(* ===== verification/FlowTableControllerSpec.v ===== *)
(** * FlowTableControllerSpec: what the switch-side controller promises

    The generation order the guard keeps, the accounting of attempts, and the
    idempotence of repeated requests, for [FlowTableController]. *)
From Stdlib Require Import Floats.SpecFloat.
From S2P Require Import Prelude Tlv Names Simulator SimTime ControlMessage FlowTableController.

(** Creating a random variable touches neither the controller nor the events. *)
Class UniformFrame (W R S E : Type) `{!Lens W S, !Scheduler W E, !UniformRandomVariable W R}
    : Prop := {
  view_create (w : W) : view (create_uniform (R := R) w).1 = view (S := S) w;
  now_create (w : W) : sim_now E (create_uniform (R := R) w).1 = sim_now E w;
  pending_create (w : W) id (e : E) : pending (create_uniform (R := R) w).1 id e <-> pending w id e
}.

(** ** Generations *)
Section order.
Context {R : Type}.
Implicit Types (s : FlowTableController R) (m : ControlMessage).

(** The prefix has accepted the message's generation or a later one. *)
Definition granted s m : Prop :=
  exists st, m_prefixStates s !! msg_prefix m = Some st /\ hasAccepted st = true /\
    msg_seq m <= highestAccepted st.

(** The message is of the generation its prefix accepted last. *)
Definition current s m : Prop :=
  exists st, m_prefixStates s !! msg_prefix m = Some st /\ hasAccepted st = true /\
    msg_seq m = highestAccepted st.

#[export] Instance current_dec s m : Decision (current s m).
Proof.
  unfold current. destruct (m_prefixStates s !! msg_prefix m) as [st|]; [|right; naive_solver].
  destruct (decide (hasAccepted st = true /\ msg_seq m = highestAccepted st));
    [left|right]; naive_solver.
Defined.
(* ===== verification/ForwardingEngine.v ===== *)
(** * ForwardingEngine: the packet handlers of one node

    Source: [src/src/ndnSIM/statim/forwarding-engine.{hpp,cpp}].  A [Node] is the
    engine with the simulator it runs in, the random sources it draws from and
    the record of what its devices were given to send.  A
    received packet is its octets, the first twelve of them the Statim header.  Log lines
    and the lines written to [std::cerr] are left out; the steering flags behind them are state and are kept. *)
From Stdlib Require Import Floats.SpecFloat.
From S2P Require Import Prelude Tlv Names Simulator SimTime PacketHeader FlowTable SwitchPipeline.
From S2P Require Import PortTable NameMap Packets PendingInterestTable TemporaryForwardingTable.
From S2P Require Import ContentStore ControlMessage LocalRouteController FlowTableController.
From S2P Require Import StatefulForwarder.

Inductive FeCounter :=
| interestsReceived | dataReceived | traceInterestsHandled | traceUpdatesHandled
| flowTableUpdatesApplied | temporaryFibInterestTransmissions | flowTableFibInterestTransmissions
| statimLookupMisses | noRouteRejections | pendingPullsScheduled | pendingPullsSent
| pullInvocations | csHits | pitDuplicates | malformedPackets.

#[export] Instance FeCounter_eq_dec : EqDecision FeCounter.
Proof. solve_decision. Defined.

(** Everything that can be queued at a node. *)
Inductive FeEvent :=
| RouteTimer (e : LrcEvent)
| ControlLeg (e : FtcEvent)
| ProcessInterestAfterDelay (inPort : Z) (interest : Interest) (header : PacketHeader)
| ProcessDataAfterDelay (inPort : Z) (data : Data) (header : PacketHeader)
| DoDelayedPullSend (interest : Interest) (port : Z).

(** A frame handed to a device: the Statim header and the NDN octets behind it. *)
Record Sent := mkSent {
  s_device : NetDevice;
  s_header : PacketHeader;
  s_payload : list byte
}.

Record ForwardingEngine (R : Type) := mkForwardingEngine {
  m_portTable : PortTable;
  m_pit : PendingInterestTable;
  m_cs : ContentStore;
  m_statefulModule : StatefulForwarder;
  m_centralController : FlowTableController R;
  m_statefulDelay : Z;
  m_configuredFlowTableLifetime : Z;
  m_configuredTemporaryLifetime : Z;
  m_enableTemporaryFib : bool;
  m_enableInterestReforwarding : bool;
  m_interestReforwardingLimit : Z;
  m_nodeId : Z;
  m_experimentTelemetryEnabled : bool;
  m_tempSteerPending : bool;
  m_flowSteerPending : bool;
  m_tempSteerSeq : Z;
  m_flowSteerSeq : Z;
  m_tempSteerPrefix : Name;
  m_flowSteerPrefix : Name;
  fe_counters : counters FeCounter
}.

Arguments mkForwardingEngine {R}.
Arguments m_portTable {R} _.
Arguments m_pit {R} _.
Arguments m_cs {R} _.
Arguments m_statefulModule {R} _.
Arguments m_centralController {R} _.
Arguments m_statefulDelay {R} _.
Arguments m_configuredFlowTableLifetime {R} _.
Arguments m_configuredTemporaryLifetime {R} _.
Arguments m_enableTemporaryFib {R} _.
Arguments m_enableInterestReforwarding {R} _.
Arguments m_interestReforwardingLimit {R} _.
Arguments m_nodeId {R} _.
Arguments m_experimentTelemetryEnabled {R} _.
Arguments m_tempSteerPending {R} _.
Arguments m_flowSteerPending {R} _.
Arguments m_tempSteerSeq {R} _.
Arguments m_flowSteerSeq {R} _.
Arguments m_tempSteerPrefix {R} _.
Arguments m_flowSteerPrefix {R} _.
Arguments fe_counters {R} _.

#[export] Instance set_m_portTable {R} : Setter (@m_portTable R) := fun f s =>
  mkForwardingEngine (f (m_portTable s)) (m_pit s) (m_cs s) (m_statefulModule s)
    (m_centralController s) (m_statefulDelay s) (m_configuredFlowTableLifetime s)
    (m_configuredTemporaryLifetime s) (m_enableTemporaryFib s) (m_enableInterestReforwarding s)
    (m_interestReforwardingLimit s) (m_nodeId s) (m_experimentTelemetryEnabled s)
    (m_tempSteerPending s) (m_flowSteerPending s) (m_tempSteerSeq s) (m_flowSteerSeq s)
    (m_tempSteerPrefix s) (m_flowSteerPrefix s) (fe_counters s).
#[export] Instance set_m_pit {R} : Setter (@m_pit R) := fun f s =>
  mkForwardingEngine (m_portTable s) (f (m_pit s)) (m_cs s) (m_statefulModule s)
    (m_centralController s) (m_statefulDelay s) (m_configuredFlowTableLifetime s)
    (m_configuredTemporaryLifetime s) (m_enableTemporaryFib s) (m_enableInterestReforwarding s)
    (m_interestReforwardingLimit s) (m_nodeId s) (m_experimentTelemetryEnabled s)
    (m_tempSteerPending s) (m_flowSteerPending s) (m_tempSteerSeq s) (m_flowSteerSeq s)
    (m_tempSteerPrefix s) (m_flowSteerPrefix s) (fe_counters s).
#[export] Instance set_m_cs {R} : Setter (@m_cs R) := fun f s =>
  mkForwardingEngine (m_portTable s) (m_pit s) (f (m_cs s)) (m_statefulModule s)
    (m_centralController s) (m_statefulDelay s) (m_configuredFlowTableLifetime s)
    (m_configuredTemporaryLifetime s) (m_enableTemporaryFib s) (m_enableInterestReforwarding s)
    (m_interestReforwardingLimit s) (m_nodeId s) (m_experimentTelemetryEnabled s)
    (m_tempSteerPending s) (m_flowSteerPending s) (m_tempSteerSeq s) (m_flowSteerSeq s)
    (m_tempSteerPrefix s) (m_flowSteerPrefix s) (fe_counters s).
#[export] Instance set_m_statefulModule {R} : Setter (@m_statefulModule R) := fun f s =>
  mkForwardingEngine (m_portTable s) (m_pit s) (m_cs s) (f (m_statefulModule s))
    (m_centralController s) (m_statefulDelay s) (m_configuredFlowTableLifetime s)
    (m_configuredTemporaryLifetime s) (m_enableTemporaryFib s) (m_enableInterestReforwarding s)
    (m_interestReforwardingLimit s) (m_nodeId s) (m_experimentTelemetryEnabled s)
    (m_tempSteerPending s) (m_flowSteerPending s) (m_tempSteerSeq s) (m_flowSteerSeq s)
    (m_tempSteerPrefix s) (m_flowSteerPrefix s) (fe_counters s).
#[export] Instance set_m_centralController {R} : Setter (@m_centralController R) := fun f s =>
  mkForwardingEngine (m_portTable s) (m_pit s) (m_cs s) (m_statefulModule s) (f
    (m_centralController s)) (m_statefulDelay s) (m_configuredFlowTableLifetime s)
    (m_configuredTemporaryLifetime s) (m_enableTemporaryFib s) (m_enableInterestReforwarding s)
    (m_interestReforwardingLimit s) (m_nodeId s) (m_experimentTelemetryEnabled s)
    (m_tempSteerPending s) (m_flowSteerPending s) (m_tempSteerSeq s) (m_flowSteerSeq s)
    (m_tempSteerPrefix s) (m_flowSteerPrefix s) (fe_counters s).
#[export] Instance set_m_statefulDelay {R} : Setter (@m_statefulDelay R) := fun f s =>
  mkForwardingEngine (m_portTable s) (m_pit s) (m_cs s) (m_statefulModule s)
    (m_centralController s) (f (m_statefulDelay s)) (m_configuredFlowTableLifetime s)
    (m_configuredTemporaryLifetime s) (m_enableTemporaryFib s) (m_enableInterestReforwarding s)
    (m_interestReforwardingLimit s) (m_nodeId s) (m_experimentTelemetryEnabled s)
    (m_tempSteerPending s) (m_flowSteerPending s) (m_tempSteerSeq s) (m_flowSteerSeq s)
    (m_tempSteerPrefix s) (m_flowSteerPrefix s) (fe_counters s).
#[export] Instance set_m_configuredFlowTableLifetime {R} : Setter (@m_configuredFlowTableLifetime R) := fun f s =>
  mkForwardingEngine (m_portTable s) (m_pit s) (m_cs s) (m_statefulModule s)
    (m_centralController s) (m_statefulDelay s) (f (m_configuredFlowTableLifetime s))
    (m_configuredTemporaryLifetime s) (m_enableTemporaryFib s) (m_enableInterestReforwarding s)
    (m_interestReforwardingLimit s) (m_nodeId s) (m_experimentTelemetryEnabled s)
    (m_tempSteerPending s) (m_flowSteerPending s) (m_tempSteerSeq s) (m_flowSteerSeq s)
    (m_tempSteerPrefix s) (m_flowSteerPrefix s) (fe_counters s).
#[export] Instance set_m_configuredTemporaryLifetime {R} : Setter (@m_configuredTemporaryLifetime R) := fun f s =>
  mkForwardingEngine (m_portTable s) (m_pit s) (m_cs s) (m_statefulModule s)
    (m_centralController s) (m_statefulDelay s) (m_configuredFlowTableLifetime s) (f
    (m_configuredTemporaryLifetime s)) (m_enableTemporaryFib s) (m_enableInterestReforwarding s)
    (m_interestReforwardingLimit s) (m_nodeId s) (m_experimentTelemetryEnabled s)
    (m_tempSteerPending s) (m_flowSteerPending s) (m_tempSteerSeq s) (m_flowSteerSeq s)
    (m_tempSteerPrefix s) (m_flowSteerPrefix s) (fe_counters s).
#[export] Instance set_m_enableTemporaryFib {R} : Setter (@m_enableTemporaryFib R) := fun f s =>
  mkForwardingEngine (m_portTable s) (m_pit s) (m_cs s) (m_statefulModule s)
    (m_centralController s) (m_statefulDelay s) (m_configuredFlowTableLifetime s)
    (m_configuredTemporaryLifetime s) (f (m_enableTemporaryFib s)) (m_enableInterestReforwarding
    s) (m_interestReforwardingLimit s) (m_nodeId s) (m_experimentTelemetryEnabled s)
    (m_tempSteerPending s) (m_flowSteerPending s) (m_tempSteerSeq s) (m_flowSteerSeq s)
    (m_tempSteerPrefix s) (m_flowSteerPrefix s) (fe_counters s).
#[export] Instance set_m_enableInterestReforwarding {R} : Setter (@m_enableInterestReforwarding R) := fun f s =>
  mkForwardingEngine (m_portTable s) (m_pit s) (m_cs s) (m_statefulModule s)
    (m_centralController s) (m_statefulDelay s) (m_configuredFlowTableLifetime s)
    (m_configuredTemporaryLifetime s) (m_enableTemporaryFib s) (f (m_enableInterestReforwarding
    s)) (m_interestReforwardingLimit s) (m_nodeId s) (m_experimentTelemetryEnabled s)
    (m_tempSteerPending s) (m_flowSteerPending s) (m_tempSteerSeq s) (m_flowSteerSeq s)
    (m_tempSteerPrefix s) (m_flowSteerPrefix s) (fe_counters s).
#[export] Instance set_m_interestReforwardingLimit {R} : Setter (@m_interestReforwardingLimit R) := fun f s =>
  mkForwardingEngine (m_portTable s) (m_pit s) (m_cs s) (m_statefulModule s)
    (m_centralController s) (m_statefulDelay s) (m_configuredFlowTableLifetime s)
    (m_configuredTemporaryLifetime s) (m_enableTemporaryFib s) (m_enableInterestReforwarding s)
    (f (m_interestReforwardingLimit s)) (m_nodeId s) (m_experimentTelemetryEnabled s)
    (m_tempSteerPending s) (m_flowSteerPending s) (m_tempSteerSeq s) (m_flowSteerSeq s)
    (m_tempSteerPrefix s) (m_flowSteerPrefix s) (fe_counters s).
#[export] Instance set_m_nodeId {R} : Setter (@m_nodeId R) := fun f s =>
  mkForwardingEngine (m_portTable s) (m_pit s) (m_cs s) (m_statefulModule s)
    (m_centralController s) (m_statefulDelay s) (m_configuredFlowTableLifetime s)
    (m_configuredTemporaryLifetime s) (m_enableTemporaryFib s) (m_enableInterestReforwarding s)
    (m_interestReforwardingLimit s) (f (m_nodeId s)) (m_experimentTelemetryEnabled s)
    (m_tempSteerPending s) (m_flowSteerPending s) (m_tempSteerSeq s) (m_flowSteerSeq s)
    (m_tempSteerPrefix s) (m_flowSteerPrefix s) (fe_counters s).
#[export] Instance set_m_experimentTelemetryEnabled {R} : Setter (@m_experimentTelemetryEnabled R) := fun f s =>
  mkForwardingEngine (m_portTable s) (m_pit s) (m_cs s) (m_statefulModule s)
    (m_centralController s) (m_statefulDelay s) (m_configuredFlowTableLifetime s)
    (m_configuredTemporaryLifetime s) (m_enableTemporaryFib s) (m_enableInterestReforwarding s)
    (m_interestReforwardingLimit s) (m_nodeId s) (f (m_experimentTelemetryEnabled s))
    (m_tempSteerPending s) (m_flowSteerPending s) (m_tempSteerSeq s) (m_flowSteerSeq s)
    (m_tempSteerPrefix s) (m_flowSteerPrefix s) (fe_counters s).
#[export] Instance set_m_tempSteerPending {R} : Setter (@m_tempSteerPending R) := fun f s =>
  mkForwardingEngine (m_portTable s) (m_pit s) (m_cs s) (m_statefulModule s)
    (m_centralController s) (m_statefulDelay s) (m_configuredFlowTableLifetime s)
    (m_configuredTemporaryLifetime s) (m_enableTemporaryFib s) (m_enableInterestReforwarding s)
    (m_interestReforwardingLimit s) (m_nodeId s) (m_experimentTelemetryEnabled s) (f
    (m_tempSteerPending s)) (m_flowSteerPending s) (m_tempSteerSeq s) (m_flowSteerSeq s)
    (m_tempSteerPrefix s) (m_flowSteerPrefix s) (fe_counters s).
#[export] Instance set_m_flowSteerPending {R} : Setter (@m_flowSteerPending R) := fun f s =>
  mkForwardingEngine (m_portTable s) (m_pit s) (m_cs s) (m_statefulModule s)
    (m_centralController s) (m_statefulDelay s) (m_configuredFlowTableLifetime s)
    (m_configuredTemporaryLifetime s) (m_enableTemporaryFib s) (m_enableInterestReforwarding s)
    (m_interestReforwardingLimit s) (m_nodeId s) (m_experimentTelemetryEnabled s)
    (m_tempSteerPending s) (f (m_flowSteerPending s)) (m_tempSteerSeq s) (m_flowSteerSeq s)
    (m_tempSteerPrefix s) (m_flowSteerPrefix s) (fe_counters s).
#[export] Instance set_m_tempSteerSeq {R} : Setter (@m_tempSteerSeq R) := fun f s =>
  mkForwardingEngine (m_portTable s) (m_pit s) (m_cs s) (m_statefulModule s)
    (m_centralController s) (m_statefulDelay s) (m_configuredFlowTableLifetime s)
    (m_configuredTemporaryLifetime s) (m_enableTemporaryFib s) (m_enableInterestReforwarding s)
    (m_interestReforwardingLimit s) (m_nodeId s) (m_experimentTelemetryEnabled s)
    (m_tempSteerPending s) (m_flowSteerPending s) (f (m_tempSteerSeq s)) (m_flowSteerSeq s)
    (m_tempSteerPrefix s) (m_flowSteerPrefix s) (fe_counters s).
#[export] Instance set_m_flowSteerSeq {R} : Setter (@m_flowSteerSeq R) := fun f s =>
  mkForwardingEngine (m_portTable s) (m_pit s) (m_cs s) (m_statefulModule s)
    (m_centralController s) (m_statefulDelay s) (m_configuredFlowTableLifetime s)
    (m_configuredTemporaryLifetime s) (m_enableTemporaryFib s) (m_enableInterestReforwarding s)
    (m_interestReforwardingLimit s) (m_nodeId s) (m_experimentTelemetryEnabled s)
    (m_tempSteerPending s) (m_flowSteerPending s) (m_tempSteerSeq s) (f (m_flowSteerSeq s))
    (m_tempSteerPrefix s) (m_flowSteerPrefix s) (fe_counters s).
#[export] Instance set_m_tempSteerPrefix {R} : Setter (@m_tempSteerPrefix R) := fun f s =>
  mkForwardingEngine (m_portTable s) (m_pit s) (m_cs s) (m_statefulModule s)
    (m_centralController s) (m_statefulDelay s) (m_configuredFlowTableLifetime s)
    (m_configuredTemporaryLifetime s) (m_enableTemporaryFib s) (m_enableInterestReforwarding s)
    (m_interestReforwardingLimit s) (m_nodeId s) (m_experimentTelemetryEnabled s)
    (m_tempSteerPending s) (m_flowSteerPending s) (m_tempSteerSeq s) (m_flowSteerSeq s) (f
    (m_tempSteerPrefix s)) (m_flowSteerPrefix s) (fe_counters s).
#[export] Instance set_m_flowSteerPrefix {R} : Setter (@m_flowSteerPrefix R) := fun f s =>
  mkForwardingEngine (m_portTable s) (m_pit s) (m_cs s) (m_statefulModule s)
    (m_centralController s) (m_statefulDelay s) (m_configuredFlowTableLifetime s)
    (m_configuredTemporaryLifetime s) (m_enableTemporaryFib s) (m_enableInterestReforwarding s)
    (m_interestReforwardingLimit s) (m_nodeId s) (m_experimentTelemetryEnabled s)
    (m_tempSteerPending s) (m_flowSteerPending s) (m_tempSteerSeq s) (m_flowSteerSeq s)
    (m_tempSteerPrefix s) (f (m_flowSteerPrefix s)) (fe_counters s).
#[export] Instance set_fe_counters {R} : Setter (@fe_counters R) := fun f s =>
  mkForwardingEngine (m_portTable s) (m_pit s) (m_cs s) (m_statefulModule s)
    (m_centralController s) (m_statefulDelay s) (m_configuredFlowTableLifetime s)
    (m_configuredTemporaryLifetime s) (m_enableTemporaryFib s) (m_enableInterestReforwarding s)
    (m_interestReforwardingLimit s) (m_nodeId s) (m_experimentTelemetryEnabled s)
    (m_tempSteerPending s) (m_flowSteerPending s) (m_tempSteerSeq s) (m_flowSteerSeq s)
    (m_tempSteerPrefix s) (m_flowSteerPrefix s) (f (fe_counters s)).
(* ===== verification/NodeSpec.v ===== *)
(** * NodeSpec: the reachable states of a node

    A node receives packets and runs its queued events, with any loss, delay and
    order of both; in every state it reaches that way its tables and its two
    controllers are consistent, and the controllers only move forward. *)
From Stdlib Require Import Floats.SpecFloat.
From S2P Require Import Prelude Tlv Encoder BlockSpec Names WireFormat Simulator SimTime PacketHeader FlowTable SwitchPipeline.
From S2P Require Import SwitchSpec PortTable NameMap Packets PendingInterestTable.
From S2P Require Import TemporaryForwardingTable ContentStore ControlMessage LocalRouteController.
From S2P Require Import LocalRouteControllerSpec FlowTableController FlowTableControllerSpec.
From S2P Require Import StatefulForwarder ControllerFrames ForwardingEngine ForwardingEngineSpec.

Section node.
Context {R RW SR : Type} {US : UniformStreams R} {RWi : RandomWord RW} {SRi : StdRand SR}.
Context {SH : StringHash} {SS : StdSort} {SSL : StdSortLaws}.
Context (nonce_fuel : nat).
Abbreviation node := (Node R RW SR).
Abbreviation request := (Some (on_sync_request (R := R) (RW := RW) (SR := SR))).
Abbreviation lrc w := (view (S := LocalRouteController) w).
Abbreviation ftc w := (view (S := FlowTableController R) w).
Implicit Types (w : node).

(** ** What a node can do next

    [step_elapse] is a stretch of the run in which other nodes' events move the
    clock and number events of their own. *)
Inductive node_step : relation node :=
| step_receive inPort packet w :
    u16_range inPort -> node_step w (onReceiveRawPacket inPort packet w).1
| step_event w : node_step w (ProcessOneEvent (fe_dispatch nonce_fuel) w).1
| step_elapse ts uid n w :
    m_currentTs (n_sim w) <= ts -> Forall (fun ev => ts <= key_ts ev) (m_events (n_sim w)) ->
    node_step w (w <| n_sim ::= fun s => mkSim ts uid n (m_events s) (m_stop s) |>).

(** ** Steps that leave the controllers alone *)
Definition quiet : relation node := fun w w' =>
  lrc w' = lrc w /\ ftc w' = ftc w /\
  forall id e, queued (n_sim w') id (ControlLeg e) -> queued (n_sim w) id (ControlLeg e).

#[export] Instance quiet_preorder : PreOrder quiet.
Proof.
  split; [by unfold quiet|]. intros w1 w2 w3 (A1 & A2 & A3) (B1 & B2 & B3).
  split_and!; [congruence|congruence|auto].
Qed.

Lemma node_quiet_upd (f : ForwardingEngine R -> ForwardingEngine R) :
  (forall e, m_temporaryController (m_statefulModule (f e)) = m_temporaryController (m_statefulModule e)
     /\ m_centralController (f e) = m_centralController e) ->
  respects quiet (fe_upd (RW := RW) (SR := SR) f).
Proof. intros Hf w. destruct (Hf (n_engine w)) as [H1 H2]. by split_and!. Qed.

——

From the entries above, write out only the lines starting at the line that holds "msg_seq m <= highestAccepted st." and ending at the line that holds "unfold current. destruct", keeping both and matching them exactly.

    msg_seq m <= highestAccepted st.

(** The message is of the generation its prefix accepted last. *)
Definition current s m : Prop :=
  exists st, m_prefixStates s !! msg_prefix m = Some st /\ hasAccepted st = true /\
    msg_seq m = highestAccepted st.

#[export] Instance current_dec s m : Decision (current s m).
Proof.
  unfold current. destruct (m_prefixStates s !! msg_prefix m) as [st|]; [|right; naive_solver].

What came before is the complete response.